(Foto: Divulgação/Redes Sociais/Márcia e Reprodução/Defesa de Ismael)
Manaus (AM) – O motorista de aplicativo Ismael Gomes, que trabalha pela plataforma 99, compareceu voluntariamente ao 3º Distrito Integrado de Polícia (DIP), na manhã desta segunda-feira, para prestar esclarecimentos após ter sua imagem amplamente divulgada nas redes sociais em uma denúncia de agressão registrada por uma mulher identificada como Márcia Santos, musa de uma escola de samba de Manaus. Segundo ele, a exposição colocou sua vida e a de sua família em risco.
O caso ganhou grande repercussão após publicações feitas em redes sociais e sites de fofoca, antes mesmo da conclusão das apurações policiais. Ismael afirma que não transportou a mulher que o acusa e nega qualquer agressão.
Versão do motorista
Em depoimento à imprensa, Ismael relatou que trabalhava na madrugada, quando aceitou uma corrida solicitada por Márcia nas proximidades do estabelecimento Caritó, por volta das 4h da manhã. Segundo ele, houve confusão na identificação da passageira.
“Eu aceitei a corrida da Márcia, fui em direção ao Caritó, iniciei a corrida achando que era ela. Foi o meu erro”, afirmou.
O motorista disse que aguardou quase seis minutos no local, conforme registro do aplicativo, mas a passageira não apareceu.
“Esperei exatamente 5 minutos e 52 segundos que está registrado no aplicativo. Como ela não apareceu, finalizei a corrida no mesmo local”, disse.
Ismael afirma que não se deslocou com a passageira e que isso pode ser comprovado por relatórios da plataforma e pelo GPS instalado em seu veículo.
“O dela [relatório da corrida] é o único que não tem quilometragem, porque eu iniciei lá e finalizei lá”, declarou.
Após encerrar a corrida, o motorista aceitou outra chamada em local diferente, o que, segundo ele, também pode ser comprovado por dados de geolocalização.
Exposição e medo
O motorista contou que tomou conhecimento da acusação ainda pela manhã, após familiares e amigos alertarem sobre a repercussão nas redes sociais.
“Minha imagem sendo divulgada, pessoas querendo fazer justiça com as próprias mãos, colocando em risco a minha vida, a vida da minha família e dos meus filhos”, relatou.
Ele afirmou que sentiu medo de sair de casa e decidiu procurar imediatamente a polícia, mesmo sem ter sido notificado oficialmente.
“Eu não fui notificado.
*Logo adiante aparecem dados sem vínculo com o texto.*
(* ===== verification/RedeemCode.v ===== *)
(** * Redemption codes: [pallets/pns-registrar/src/redeem_code.rs]

    The manager mints nonces; a code signed by the official account over the name,
    a duration and a nonce registers the name without a fee and spends the nonce.
    The loops that mint nonces run on fuel, [None] when it runs out; nonces are
    [u32] and wrap. *)

From Stdlib Require Import ZArith Lia.
From stdpp Require Import base tactics numbers gmap sets fin_sets option list_basics list.
From S2P Require Import Prelude RustStr Types Storage Label Nft Traits Registry Registrar.

Local Open Scope Z_scope.
Local Open Scope run_scope.

(** [while nouce <= end { Redeems::insert(nouce); nouce += 1 }] *)
Fixpoint mint_loop (fuel : nat) (nouce end_ : Z) (redeems : gset Z) : option (gset Z) :=
  if negb (nouce <=? end_) then Some redeems else
  match fuel with
  | O => None
  | S fuel' => mint_loop fuel' (wrapping_add 32 nouce 1) end_ ({[nouce]} ∪ redeems)
  end.

(** [while nouce < end { ... }], the genesis builder's loop. *)
Fixpoint genesis_loop (fuel : nat) (nouce end_ : Z) (redeems : gset Z) : option (gset Z) :=
  if negb (nouce <? end_) then Some redeems else
  match fuel with
  | O => None
  | S fuel' => genesis_loop fuel' (wrapping_add 32 nouce 1) end_ ({[nouce]} ∪ redeems)
  end.

Section redeem_code.
Context `{E : Env} `{C : Config} {HK : RecordHooks} {O : ManagerOrigin}.
Implicit Types s : State.

(** [BuildGenesisConfig::build] *)
Definition redeem_code_build (fuel : nat) (redeems : option (Z * Z)) (s : State) : option State :=
  match redeems with
  | Some (start, end_) =>
      (fun r => upd_Redeems (fun _ => r) s) <$> genesis_loop fuel start end_ (Redeems s)
  | None => Some s
  end.

(** [None] when the loop does not end within [fuel] iterations. *)
Definition mint_redeem (fuel : nat) (origin : RawOrigin) (start end_ : Z) (s : State) :
    option (State * result DispatchError unit) :=
  match manager_try_origin origin s with
  | None => Some (s, Err BadOrigin)
  | Some _who =>
      if negb (start <? end_) then Some (s, Err (RedeemCodeError redeem_code.RangeInvaild)) else
      (fun r => (upd_Redeems (fun _ => r) s, Ok tt)) <$> mint_loop fuel start end_ (Redeems s)
  end.

Definition name_redeem (origin : RawOrigin) (name : bytes) (duration nouce : Z)
    (code : Signature) (owner : AccountId) : M unit :=
  let! _who := ensure_signed origin in
  let! unused := reads (fun s => bool_decide (nouce ∈ Redeems s)) in
  do! ensure unused (RedeemCodeError redeem_code.RedeemsHasBeenUsed) in
  let! (label, _) := ok_or (new_with_len name) (RedeemCodeError redeem_code.ParseLabelFailed) in
  let label_node := node label in
  let data := label_node ++ le_bytes 8 duration ++ le_bytes 4 nouce in
  let! signer := get_official_account in
  do! ensure (signature_verify code data signer) (RedeemCodeError redeem_code.InvalidSignature) in
  let node := encode_with_node label basenode in
  do! for_redeem_code name owner duration label in
  do! modify (upd_Redeems (fun r => r ∖ {[nouce]})) in
  deposit_event (RedeemCodeEvent (redeem_code.RedeemCodeUsed code node owner)).

Definition name_redeem_any (origin : RawOrigin) (name : bytes) (duration nouce : Z)
    (code : Signature) (owner : AccountId) : M unit :=
  let! _who := ensure_signed origin in
  let! unused := reads (fun s => bool_decide (nouce ∈ Redeems s)) in
  do! ensure unused (RedeemCodeError redeem_code.RedeemsHasBeenUsed) in
  let! (label, label_len) :=
    ok_or (new_with_len name) (RedeemCodeError redeem_code.ParseLabelFailed) in
  do! ensure (is_registrable label_len) (RedeemCodeError redeem_code.LabelLenInvalid) in
  let data := le_bytes 8 duration ++ le_bytes 4 nouce in
  let! signer := get_official_account in
  do! ensure (signature_verify code data signer) (RedeemCodeError redeem_code.InvalidSignature) in
  let node := encode_with_node label basenode in
  do! for_redeem_code name owner duration label in
  do! modify (upd_Redeems (fun r => r ∖ {[nouce]})) in
  deposit_event (RedeemCodeEvent (redeem_code.RedeemCodeUsed code node owner)).

(** ** Theorems *)

(** The loop ends when the bound leaves room for the counter to pass it. *)
Lemma mint_loop_ends fuel nouce end_ R :
  0 <= nouce <= end_ + 1 -> end_ < 2 ^ 32 - 1 -> end_ + 1 - nouce <= Z.of_nat fuel ->
  exists R', mint_loop fuel nouce end_ R = Some R' /\
    forall k, k ∈ R' <-> k ∈ R \/ nouce <= k <= end_.
Proof.
  assert (forall n (X : gset Z), end_ < n -> exists R', Some X = Some R' /\
    forall k, k ∈ R' <-> k ∈ X \/ n <= k <= end_) as Hstop.
  { intros n X Hlt. exists X. split; [done|]. intros k. split; [auto|]. intros [?|?]; [done|lia]. }
  revert nouce R. induction fuel as [|fuel IH]; intros nouce R Hn He Hf; cbn [mint_loop];
    destruct (Z.leb_spec nouce end_); cbn [negb]; auto; [lia|].
  rewrite wrapping_add_small by (unfold in_width; lia).
  destruct (IH (nouce + 1) ({[nouce]} ∪ R)) as (R' & -> & HR'); [lia..|].
  exists R'. split; [done|]. intros k. rewrite HR', elem_of_union, elem_of_singleton.
  split; [intros [[->|?]|?]|intros [?|?]]; auto with lia.
Qed.

(** With the largest bound the counter wraps and never passes it. *)
Lemma mint_loop_never_ends fuel nouce R :
  0 <= nouce < 2 ^ 32 -> mint_loop fuel nouce (2 ^ 32 - 1) R = None.
Proof.
  revert nouce R. induction fuel as [|fuel IH]; intros nouce R Hn; cbn [mint_loop];
    rewrite (proj2 (Z.leb_le _ _)) by lia; cbn [negb]; [done|].
  apply IH. unfold wrapping_add. apply Z.mod_pos_bound. lia.
Qed.

(** Minting a range of nonces ends and makes exactly the nonces of the range
    usable, both ends included, if the end is not the largest [u32]. *)
Theorem mint_redeem_mints_range (fuel : nat) (origin : RawOrigin) (who : AccountId)
    (start end_ : Z) (s : State)
    (Ho : manager_try_origin origin s = Some who) (Hrange : 0 <= start < end_)
    (Hend : end_ < 2 ^ 32 - 1) (Hfuel : end_ + 1 - start <= Z.of_nat fuel) :
  exists R, mint_redeem fuel origin start end_ s = Some (upd_Redeems (fun _ => R) s, Ok tt) /\
    forall k, k ∈ R <-> k ∈ Redeems s \/ start <= k <= end_.
Proof.
  unfold mint_redeem. rewrite Ho. rewrite (proj2 (Z.ltb_lt _ _)) by lia. cbn [negb].
  destruct (mint_loop_ends fuel start end_ (Redeems s)) as (R & -> & HR); [lia..|].
  by exists R.
Qed.

(** C29. Minting up to the largest [u32] never ends: the counter wraps to 0. *)
Theorem mint_redeem_diverges (fuel : nat) (origin : RawOrigin) (who : AccountId) (start : Z)
    (s : State) (Ho : manager_try_origin origin s = Some who) (Hrange : 0 <= start < 2 ^ 32 - 1) :
  mint_redeem fuel origin start (2 ^ 32 - 1) s = None.
Proof.
  unfold mint_redeem. rewrite Ho. rewrite (proj2 (Z.ltb_lt _ _)) by lia. cbn [negb].
  by rewrite mint_loop_never_ends by lia.
Qed.


(** ** Nonces *)

Context {HL : RecordHooksLaws HK}.

Lemma redeems_hook {A} (m : M A) :
  (forall s, same_but_resolvers s (m s).1) -> frames (fun s => Redeems s) m.
Proof. intros Hm s. by rewrite (Hm s). Qed.

Ltac solve_redeems :=
  repeat first
    [ progress solve_frames
    | match goal with
      | |- frames _ (record_origin _ _) => apply redeems_hook, record_origin_frame
      | |- frames _ (modify (Traits.clear_all_records _)) =>
          apply frames_modify; intros ?; by rewrite clear_all_records_frame
      end ].

Lemma redeems_clear_subnames n : frames (fun s => Redeems s) (clear_subnames n).
Proof.
  unfold clear_subnames, clear_child, Nft.burn, set_children. solve_redeems.
Qed.

Lemma redeems_for_redeem_code name to d lab :
  frames (fun s => Redeems s) (for_redeem_code name to d lab).
Proof.
  unfold for_redeem_code, get_official_account, ensure_no_name, mint_subname, pallet_mint_subname,
    verify_with_owner, mint_existing, mint_new, redeem_payments, forget_previous_owner,
    add_children_with_check, add_children, set_children, Nft.mint, Nft.transfer, deposit_event.
  solve_redeems; try apply redeems_clear_subnames.
Qed.

(** The two calls that redeem a code: for the name signed, or for any name. *)
Definition redeem_call (any : bool) :
    RawOrigin -> bytes -> Z -> Z -> Signature -> AccountId -> M unit :=
  if any then name_redeem_any else name_redeem.

Definition signed_data (any : bool) (lab : Label) (duration nouce : Z) : bytes :=
  (if any then [] else node lab) ++ le_bytes 8 duration ++ le_bytes 4 nouce.

Lemma redeem_used any who name d nouce code owner s :
  nouce ∉ Redeems s ->
  redeem_call any (RawOrigin.Signed who) name d nouce code owner s =
  (s, Err (RedeemCodeError redeem_code.RedeemsHasBeenUsed)).
Proof.
  intros Hn. destruct any; unfold redeem_call, name_redeem, name_redeem_any, bind, ensure_signed, ret,
    gets; by rewrite bool_decide_false.
Qed.

(** C28. A code is redeemed once: the nonce was minted and unused, the official
    account signed the name (or any name), the duration and the nonce; afterwards
    the nonce is spent, no other nonce is, and both calls refuse it. *)
Theorem redeem_code_single_use (any : bool) (who : AccountId) (name : bytes) (d nouce : Z)
    (code : Signature) (owner : AccountId) (s s' : State)
    (Hr : redeem_call any (RawOrigin.Signed who) name d nouce code owner s = (s', Ok tt)) :
  nouce ∈ Redeems s /\ Redeems s' = Redeems s ∖ {[nouce]} /\
  (exists official lab len, Official s = Some official /\ new_with_len name = Some (lab, len) /\
    signature_verify code (signed_data any lab d nouce) official = true) /\
  forall any' who' name' d' code' owner',
    redeem_call any' (RawOrigin.Signed who') name' d' nouce code' owner' s' =
    (s', Err (RedeemCodeError redeem_code.RedeemsHasBeenUsed)).
Proof.
  assert (nouce ∈ Redeems s /\ Redeems s' = Redeems s ∖ {[nouce]} /\
    exists official lab len, Official s = Some official /\ new_with_len name = Some (lab, len) /\
    signature_verify code (signed_data any lab d nouce) official = true) as (H1 & H2 & H3).
  { destruct any; unfold redeem_call, name_redeem_any, name_redeem, get_official_account in Hr; inv_call;
      match goal with Hf : for_redeem_code _ _ _ _ _ = _ |- _ =>
        apply (frames_run _ _ _ _ _ (redeems_for_redeem_code _ _ _ _)) in Hf end;
      simpl_state; (split_and!; [done|congruence|do 3 eexists; by split_and!]). }
  split_and!; try done. intros. apply redeem_used. rewrite H2. set_solver.
Qed.

End redeem_code.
Eu que vim esclarecer tudo aqui porque a minha imagem está sendo divulgada de forma incorreta”, disse.
Atuação da defesa
Os advogados de Ismael afirmaram que existem testemunhas que indicam que a mulher que o acusa teria se envolvido em uma confusão dentro do estabelecimento Caritó antes dos fatos relatados nas redes sociais.
“Existem testemunhas que afirmam que essa senhora havia iniciado uma confusão dentro do estabelecimento e foi agredida por outra pessoa”, afirmaram.
A defesa informou ainda que solicitou imagens de câmeras de segurança do local para comprovar que Ismael não saiu com a passageira.
Além disso, foi registrado um boletim de ocorrência por calúnia e difamação devido às ameaças sofridas nas redes sociais.
“A vida de um homem está em risco. O Ismael está sendo ameaçado, a família dele está sendo ameaçada”, disseram os advogados.
Posição da Polícia Civil
A delegada responsável pelo caso destacou que tanto a denúncia da mulher quanto a exposição indevida do motorista nas redes sociais serão investigadas.
“Isso também é muito grave, porque a imagem de uma pessoa coloca em risco a vida das pessoas”, afirmou.
Ela alertou para os perigos de julgamentos precipitados.
“A polícia civil precisa investigar e saber realmente se aquele fato aconteceu ou não. Já tivemos inúmeros casos de julgamento precipitado, onde inclusive pessoas foram mortas”, disse.
Segundo a delegada, a suposta vítima ainda não havia prestado depoimento até o momento da entrevista, e diligências estavam em andamento para localizá-la.
Caso segue sob investigação
A Polícia Civil informou que o caso segue em investigação no 3º DIP e que todas as partes serão ouvidas antes de qualquer conclusão. A autoridade reforçou a necessidade de responsabilidade na divulgação de acusações nas redes sociais, especialmente quando ainda não há apuração oficial dos fatos.